Quando resolvi fazer um breve curso de noções de gastronomia meus pais
acharam bacana. Mas quando resolvi fazer um breve curso de língua e
civilização francesa na Sorbonne eles inflaram o peito como pombos.Não
tivemos aula de corte e costura. Não aprendemos a rechear um lagarto.

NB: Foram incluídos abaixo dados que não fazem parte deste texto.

(** [ilog2 x] is the exponent of the binade of [x]:
    [2 ** ilog2 x <= x < 2 ** (ilog2 x + 1)]. *)
Lemma ilog2_spec (x : Q) :
  (0 < x)%Q ->
  (Js.pow2 (Js.ilog2 x) <= x)%Q /\ (x < Js.pow2 (Js.ilog2 x + 1))%Q.
Proof.
  intros Hx.
  assert (Ha : 0 < Qnum x).
  { destruct x as [a b]. unfold Qlt in Hx. simpl in *. lia. }
  pose proof (Z.log2_spec (Qnum x) Ha) as [Halo Hahi].
  pose proof (Z.log2_spec (Z.pos (Qden x)) ltac:(lia)) as [Hblo Hbhi].
  pose proof (Z.log2_nonneg (Qnum x)) as Hla.
  pose proof (Z.log2_nonneg (Z.pos (Qden x))) as Hlb.
  set (la := Z.log2 (Qnum x)) in *.
  set (lb := Z.log2 (Z.pos (Qden x))) in *.
  pose proof (Q_times_den x) as Hquot.
  set (A := inject_Z (Qnum x)) in *.
  set (B := inject_Z (Z.pos (Qden x))) in *.
  (* the four integer bounds, in Q *)
  assert (HAlo : (Js.pow2 la <= A)%Q).
  { rewrite pow2_nonneg_exponent by lia. unfold A. now rewrite <- Zle_Qle. }
  assert (HAhi : (A < Js.pow2 (la + 1))%Q).
  { rewrite pow2_nonneg_exponent by lia. unfold A.
    unfold Qlt, inject_Z; simpl. rewrite Z.add_1_r. lia. }
  assert (HBlo : (Js.pow2 lb <= B)%Q).
  { rewrite pow2_nonneg_exponent by lia. unfold B. now rewrite <- Zle_Qle. }
  assert (HBhi : (B < Js.pow2 (lb + 1))%Q).
  { rewrite pow2_nonneg_exponent by lia. unfold B.
    unfold Qlt, inject_Z; simpl. rewrite Z.add_1_r. lia. }
  pose proof (pow2_pos lb) as Hplb.
  pose proof (pow2_pos (lb + 1)) as Hplb1.
  assert (HB : (0 < B)%Q) by reflexivity.
  (* [2 ** (la - lb - 1) < x < 2 ** (la - lb + 1)] *)
  assert (Hbelow : (Js.pow2 (la - lb - 1) <= x)%Q).
  { assert (Hsplit : (Js.pow2 la == Js.pow2 (la - lb - 1) * Js.pow2 (lb + 1))%Q).
    { rewrite <- pow2_add. now replace (la - lb - 1 + (lb + 1)) with la by lia. }
    pose proof (pow2_pos (la - lb - 1)) as Hp.
    apply Qnot_lt_le. intros Hlt.
    assert (H1 : (x * B < Js.pow2 (la - lb - 1) * Js.pow2 (lb + 1))%Q).
    { apply Qlt_trans with (y := (Js.pow2 (la - lb - 1) * B)%Q).
      - now apply Qmult_lt_compat_r.
      - rewrite !(Qmult_comm (Js.pow2 (la - lb - 1))).
        now apply Qmult_lt_compat_r. }
    rewrite Hquot, <- Hsplit in H1.
    apply (Qlt_irrefl A). now apply Qlt_le_trans with (y := Js.pow2 la). }
  assert (Habove : (x < Js.pow2 (la - lb + 1))%Q).
  { assert (Hsplit : (Js.pow2 (la + 1) == Js.pow2 (la - lb + 1) * Js.pow2 lb)%Q).
    { rewrite <- pow2_add. now replace (la - lb + 1 + lb) with (la + 1) by lia. }
    pose proof (pow2_pos (la - lb + 1)) as Hp.
    apply Qnot_le_lt. intros Hle.
    assert (H1 : (Js.pow2 (la - lb + 1) * Js.pow2 lb <= x * B)%Q).
    { apply Qle_trans with (y := (Js.pow2 (la - lb + 1) * B)%Q).
      - rewrite !(Qmult_comm (Js.pow2 (la - lb + 1))).
        apply Qmult_le_compat_r; [exact HBlo | now apply Qlt_le_weak].
      - apply Qmult_le_compat_r; [exact Hle | now apply Qlt_le_weak]. }
    rewrite Hquot, <- Hsplit in H1.
    apply (Qlt_irrefl A). now apply Qlt_le_trans with (y := Js.pow2 (la + 1)). }
  unfold Js.ilog2. fold la lb.
  destruct (Qle_bool (Js.pow2 (la - lb)) x) eqn:Hcheck.
  - apply Qle_bool_iff in Hcheck. now split.
  - split; [exact Hbelow |].
    replace (la - lb - 1 + 1) with (la - lb) by lia.
    apply Qnot_le_lt. intros Hle. apply Qle_bool_iff in Hle. congruence.
Qed.

(** The nearest integer is within a half. *)
Lemma round_half_even_near (q : Q) :
  (q - (1 # 2) <= inject_Z (Js.round_half_even q))%Q
  /\ (inject_Z (Js.round_half_even q) <= q + (1 # 2))%Q.
Proof.
  pose proof (Qfloor_le q) as Hlo. pose proof (Qlt_floor q) as Hhi.
  rewrite inject_Z_plus in Hhi. change (inject_Z 1) with 1%Q in Hhi.
  unfold Js.round_half_even.
  destruct (q - inject_Z (Qfloor q) ?= 1 # 2)%Q eqn:Hcmp.
  - apply Qeq_alt in Hcmp.
    destruct (Z.even (Qfloor q)); rewrite ?inject_Z_plus;
      change (inject_Z 1) with 1%Q; split; lra.
  - apply Qlt_alt in Hcmp. split; lra.
  - apply Qgt_alt in Hcmp. rewrite inject_Z_plus.
    change (inject_Z 1) with 1%Q. split; lra.
Qed.

Lemma round_half_even_nonneg (q : Q) :
  (0 <= q)%Q -> 0 <= Js.round_half_even q.
Proof.
  intros Hq.
  assert (Hf : 0 <= Qfloor q).
  { change 0 with (Qfloor 0). now apply Qfloor_resp_le. }
  unfold Js.round_half_even.
  destruct (q - inject_Z (Qfloor q) ?= 1 # 2)%Q; [| lia | lia].
  destruct (Z.even (Qfloor q)); lia.
Qed.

Não nos chamaram pra trocar fralda de um priminho. Não nos explicaram a
diferença entre alvejante e água sanitária. Exatamente como aconteceu
com os meninos da nossa geração. Mas nos ensinaram esportes. Nos fizeram
aprender inglês. Aprender a dirigir. Aprender a construir um bom
currículo. A trabalhar sem medo e a investir nosso dinheiro. Exatamente
como aconteceu com os meninos da nossa geração.Mas, escuta, alguém
lembrou de avisar os tais meninos que nós seríamos assim? Que nós
disputaríamos as vagas de emprego com eles? Que nós iríamos querer
jantar fora, ao invés de preparar o jantar? Que nós iríamos gostar de
cerveja, whisky, futebol e UFC? Que a gente não ia ter saco para ficar
dando muita satisfação? Que nós seríamos criadas para encontrar a
felicidade na liberdade e o pavor na submissão?Aí, a gente, com nossa
camisa social que amassou no fim do dia, nossa bolsa pesada, celular
apitando os 26 novos e-mails, amigas nos esperando para jantar, carro
sem lavar, 4 reuniões marcadas para amanhã, se pergunta “que raio de
cara vai me querer?”.“Talvez se eu fosse mais delicada… Não falasse
palavrão. Não tivesse subordinados. Não dirigisse sozinha à noite sem
medo. Talvez se eu aparentasse fragilidade. Talvez se dissesse que não
me importo em lavar cuecas. Talvez…”Mas não. Essas não somos nós. Nós
queremos um companheiro, lado a lado, de igual pra igual. Muitas de nós
sonham com filhos. Mas não só com eles. Nós queremos fazer um risoto.
Mas vamos querer morrer se ganharmos um liquidificador de aniversário.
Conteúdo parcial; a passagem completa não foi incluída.